(** * Lifecycle of three small Go HTTP services

    The repository holds three programs, each a [package main]:
    - [src/main.go]: the basic service on port 8080 (module [Basic]);
    - the first file of [src/unnamed/part_000]: the service on port 8090
      with a request counter, a heartbeat and a background worker
      (module [Heartbeat]);
    - the second file of [src/unnamed/part_000]: the container service with
      JSON logging, log levels and the request-id middleware
      (module [Container]).

    Each [main] builds a [ServeMux], starts [ListenAndServe] on a goroutine,
    blocks on a signal channel and then calls [server.Shutdown] with a
    timeout.  Module [Lifecycle] embeds that control flow as a step function
    over a process state. *)

From Stdlib Require Import ZArith List String Ascii Bool Lia.
From stdpp Require Import base gmap strings list.

Open Scope string_scope.
Open Scope Z_scope.

(** ** Machine integers *)

(** [uint64] arithmetic wraps around modulo [2^64]. *)
Definition uint64_mod : Z := 2 ^ 64.
Definition uint64_max : Z := uint64_mod - 1.
Definition wrap64 (n : Z) : Z := n mod uint64_mod.

(** [atomic.AddUint64(&x, delta)]: the new value, wrapped. *)
Definition AddUint64 (x delta : Z) : Z := wrap64 (x + delta).

(** ** Errors, log records *)

(** The error values the programs compare against or print.
    [ErrServerClosed] is [http.ErrServerClosed], [DeadlineExceeded] is the
    error of an expired context, [ErrOther] any other error with its text. *)
Inductive error : Type :=
| ErrServerClosed
| DeadlineExceeded
| ErrOther (msg : string).

Definition error_eqb (a b : error) : bool :=
  match a, b with
  | ErrServerClosed, ErrServerClosed => true
  | DeadlineExceeded, DeadlineExceeded => true
  | ErrOther x, ErrOther y => String.eqb x y
  | _, _ => false
  end.

(** [err.Error()] *)
Definition Error (e : error) : string :=
  match e with
  | ErrServerClosed => "http: Server closed"
  | DeadlineExceeded => "context deadline exceeded"
  | ErrOther msg => msg
  end.

(** Go's [any] as far as the programs log it.  [VTime] and [VDur] stand for
    a [time.Time] (ms on the process clock) and a [time.Duration] (ns); their
    textual rendering is the standard library's and is not modelled. *)
Inductive Value : Type :=
| VStr (s : string)
| VInt (n : Z)
| VBool (b : bool)
| VTime (t : nat)
| VDur (d : Z)
| VErr (e : error).

(** One line written to standard output: [Println], [Printf] with its
    format and arguments, or a JSON object of the container service. *)
Inductive LogLine : Type :=
| Println (s : string)
| Printf (fmt : string) (args : list Value)
| Json (entry : gmap string Value).

(** ** Requests and response writers (the part of [net/http] the handlers use) *)

Record Request : Type := {
  Method : string;
  Path : string;
  RemoteAddr : string;
  Header : gmap string (list string)
}.

(** [h.Get(key)]: the first value stored under the key, or the empty string. *)
Definition Header_Get (h : gmap string (list string)) (key : string) : string :=
  match h !! key with
  | Some (v :: _) => v
  | _ => ""
  end.

(** [h.Set(key, value)] replaces whatever was stored under the key. *)
Definition Header_Set (h : gmap string (list string)) (key value : string)
  : gmap string (list string) :=
  <[key := [value]]> h.

Definition UserAgent (r : Request) : string := Header_Get (Header r) "User-Agent".

(** The calls a handler makes on its [http.ResponseWriter], in order. *)
Inductive WCall : Type :=
| W_HeaderSet (key value : string)
| W_WriteHeader (code : Z)
| W_Write (data : string).

(** The server side of a response: the header map the handler edits, and
    what has gone to the client (status line, header snapshot, body). *)
Record ResponseW : Type := {
  hdr : gmap string (list string);
  wroteHeader : bool;
  status : Z;
  sent : gmap string (list string);
  body : string
}.

Definition newResponseW : ResponseW :=
  {| hdr := ∅; wroteHeader := false; status := 0; sent := ∅; body := "" |}.

(** [WriteHeader] sends the status line with the headers as they are now;
    a second call is ignored. *)
Definition rw_WriteHeader (code : Z) (w : ResponseW) : ResponseW :=
  if wroteHeader w then w
  else {| hdr := hdr w; wroteHeader := true; status := code;
          sent := hdr w; body := body w |}.

(** [Write] sends [WriteHeader(200)] first when no header was written. *)
Definition rw_Write (data : string) (w : ResponseW) : ResponseW :=
  let w1 := rw_WriteHeader 200 w in
  {| hdr := hdr w1; wroteHeader := wroteHeader w1; status := status w1;
     sent := sent w1; body := body w1 +:+ data |}.

Definition rw_HeaderSet (key value : string) (w : ResponseW) : ResponseW :=
  {| hdr := Header_Set (hdr w) key value; wroteHeader := wroteHeader w;
     status := status w; sent := sent w; body := body w |}.

Definition rw_call (w : ResponseW) (c : WCall) : ResponseW :=
  match c with
  | W_HeaderSet k v => rw_HeaderSet k v w
  | W_WriteHeader code => rw_WriteHeader code w
  | W_Write data => rw_Write data w
  end.

(** When the handler returns without writing, the server sends 200. *)
Definition rw_finish (w : ResponseW) : ResponseW := rw_WriteHeader 200 w.

Definition respond (calls : list WCall) : ResponseW :=
  rw_finish (fold_left rw_call calls newResponseW).

(** ** Process memory shared by the handlers of one program *)

(** [out] is standard output; [requestCount] is the global of the heartbeat
    service, [reqCounter] the global of the container service; [now] is the
    process clock in milliseconds. *)
Record World : Type := {
  out : list LogLine;
  requestCount : Z;
  reqCounter : Z;
  now : nat
}.

Definition emit (l : LogLine) (σ : World) : World :=
  {| out := out σ ++ [l]; requestCount := requestCount σ;
     reqCounter := reqCounter σ; now := now σ |}.

Definition set_requestCount (n : Z) (σ : World) : World :=
  {| out := out σ; requestCount := n; reqCounter := reqCounter σ; now := now σ |}.

Definition set_reqCounter (n : Z) (σ : World) : World :=
  {| out := out σ; requestCount := requestCount σ; reqCounter := n; now := now σ |}.

Definition advance (σ : World) : World :=
  {| out := out σ; requestCount := requestCount σ;
     reqCounter := reqCounter σ; now := S (now σ) |}.

(** What the environment supplies while one request is handled: the value
    of [rand.Int63()] and the nanoseconds between [time.Now()] at the start
    of the middleware and [time.Since(start)] at its end. *)
Record HEnv : Type := {
  rnd : Z;
  elapsed_ns : Z
}.

(** A handler: its effect on the process memory and the calls it makes on
    the response writer it is given. *)
Definition Handler : Type := HEnv -> Request -> World -> World * list WCall.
=-=-=-=-=
What needs to be done: Every record must be returned exactly.

Response:
(** * Lifecycle of three small Go HTTP services

    The repository holds three programs, each a [package main]:
    - [src/main.go]: the basic service on port 8080 (module [Basic]);
    - the first file of [src/unnamed/part_000]: the service on port 8090
      with a request counter, a heartbeat and a background worker
      (module [Heartbeat]);
    - the second file of [src/unnamed/part_000]: the container service with
      JSON logging, log levels and the request-id middleware
      (module [Container]).

    Each [main] builds a [ServeMux], starts [ListenAndServe] on a goroutine,
    blocks on a signal channel and then calls [server.Shutdown] with a
    timeout.  Module [Lifecycle] embeds that control flow as a step function
    over a process state. *)

From Stdlib Require Import ZArith List String Ascii Bool Lia.
From stdpp Require Import base gmap strings list.

Open Scope string_scope.
Open Scope Z_scope.

(** ** Machine integers *)

(** [uint64] arithmetic wraps around modulo [2^64]. *)
Definition uint64_mod : Z := 2 ^ 64.
Definition uint64_max : Z := uint64_mod - 1.
Definition wrap64 (n : Z) : Z := n mod uint64_mod.

(** [atomic.AddUint64(&x, delta)]: the new value, wrapped. *)
Definition AddUint64 (x delta : Z) : Z := wrap64 (x + delta).

(** ** Errors, log records *)

(** The error values the programs compare against or print.
    [ErrServerClosed] is [http.ErrServerClosed], [DeadlineExceeded] is the
    error of an expired context, [ErrOther] any other error with its text. *)
Inductive error : Type :=
| ErrServerClosed
| DeadlineExceeded
| ErrOther (msg : string).

Definition error_eqb (a b : error) : bool :=
  match a, b with
  | ErrServerClosed, ErrServerClosed => true
  | DeadlineExceeded, DeadlineExceeded => true
  | ErrOther x, ErrOther y => String.eqb x y
  | _, _ => false
  end.

(** [err.Error()] *)
Definition Error (e : error) : string :=
  match e with
  | ErrServerClosed => "http: Server closed"
  | DeadlineExceeded => "context deadline exceeded"
  | ErrOther msg => msg
  end.

(** Go's [any] as far as the programs log it.  [VTime] and [VDur] stand for
    a [time.Time] (ms on the process clock) and a [time.Duration] (ns); their
    textual rendering is the standard library's and is not modelled. *)
Inductive Value : Type :=
| VStr (s : string)
| VInt (n : Z)
| VBool (b : bool)
| VTime (t : nat)
| VDur (d : Z)
| VErr (e : error).

(** One line written to standard output: [Println], [Printf] with its
    format and arguments, or a JSON object of the container service. *)
Inductive LogLine : Type :=
| Println (s : string)
| Printf (fmt : string) (args : list Value)
| Json (entry : gmap string Value).

(** ** Requests and response writers (the part of [net/http] the handlers use) *)

Record Request : Type := {
  Method : string;
  Path : string;
  RemoteAddr : string;
  Header : gmap string (list string)
}.

(** [h.Get(key)]: the first value stored under the key, or the empty string. *)
Definition Header_Get (h : gmap string (list string)) (key : string) : string :=
  match h !! key with
  | Some (v :: _) => v
  | _ => ""
  end.

(** [h.Set(key, value)] replaces whatever was stored under the key. *)
Definition Header_Set (h : gmap string (list string)) (key value : string)
  : gmap string (list string) :=
  <[key := [value]]> h.

Definition UserAgent (r : Request) : string := Header_Get (Header r) "User-Agent".

(** The calls a handler makes on its [http.ResponseWriter], in order. *)
Inductive WCall : Type :=
| W_HeaderSet (key value : string)
| W_WriteHeader (code : Z)
| W_Write (data : string).

(** The server side of a response: the header map the handler edits, and
    what has gone to the client (status line, header snapshot, body). *)
Record ResponseW : Type := {
  hdr : gmap string (list string);
  wroteHeader : bool;
  status : Z;
  sent : gmap string (list string);
  body : string
}.

Definition newResponseW : ResponseW :=
  {| hdr := ∅; wroteHeader := false; status := 0; sent := ∅; body := "" |}.

(** [WriteHeader] sends the status line with the headers as they are now;
    a second call is ignored. *)
Definition rw_WriteHeader (code : Z) (w : ResponseW) : ResponseW :=
  if wroteHeader w then w
  else {| hdr := hdr w; wroteHeader := true; status := code;
          sent := hdr w; body := body w |}.

(** [Write] sends [WriteHeader(200)] first when no header was written. *)
Definition rw_Write (data : string) (w : ResponseW) : ResponseW :=
  let w1 := rw_WriteHeader 200 w in
  {| hdr := hdr w1; wroteHeader := wroteHeader w1; status := status w1;
     sent := sent w1; body := body w1 +:+ data |}.

Definition rw_HeaderSet (key value : string) (w : ResponseW) : ResponseW :=
  {| hdr := Header_Set (hdr w) key value; wroteHeader := wroteHeader w;
     status := status w; sent := sent w; body := body w |}.

Definition rw_call (w : ResponseW) (c : WCall) : ResponseW :=
  match c with
  | W_HeaderSet k v => rw_HeaderSet k v w
  | W_WriteHeader code => rw_WriteHeader code w
  | W_Write data => rw_Write data w
  end.

(** When the handler returns without writing, the server sends 200. *)
Definition rw_finish (w : ResponseW) : ResponseW := rw_WriteHeader 200 w.

Definition respond (calls : list WCall) : ResponseW :=
  rw_finish (fold_left rw_call calls newResponseW).

(** ** Process memory shared by the handlers of one program *)

(** [out] is standard output; [requestCount] is the global of the heartbeat
    service, [reqCounter] the global of the container service; [now] is the
    process clock in milliseconds. *)
Record World : Type := {
  out : list LogLine;
  requestCount : Z;
  reqCounter : Z;
  now : nat
}.

Definition emit (l : LogLine) (σ : World) : World :=
  {| out := out σ ++ [l]; requestCount := requestCount σ;
     reqCounter := reqCounter σ; now := now σ |}.

Definition set_requestCount (n : Z) (σ : World) : World :=
  {| out := out σ; requestCount := n; reqCounter := reqCounter σ; now := now σ |}.

Definition set_reqCounter (n : Z) (σ : World) : World :=
  {| out := out σ; requestCount := requestCount σ; reqCounter := n; now := now σ |}.

Definition advance (σ : World) : World :=
  {| out := out σ; requestCount := requestCount σ;
     reqCounter := reqCounter σ; now := S (now σ) |}.

(** What the environment supplies while one request is handled: the value
    of [rand.Int63()] and the nanoseconds between [time.Now()] at the start
    of the middleware and [time.Since(start)] at its end. *)
Record HEnv : Type := {
  rnd : Z;
  elapsed_ns : Z
}.

(** A handler: its effect on the process memory and the calls it makes on
    the response writer it is given. *)
Definition Handler : Type := HEnv -> Request -> World -> World * list WCall.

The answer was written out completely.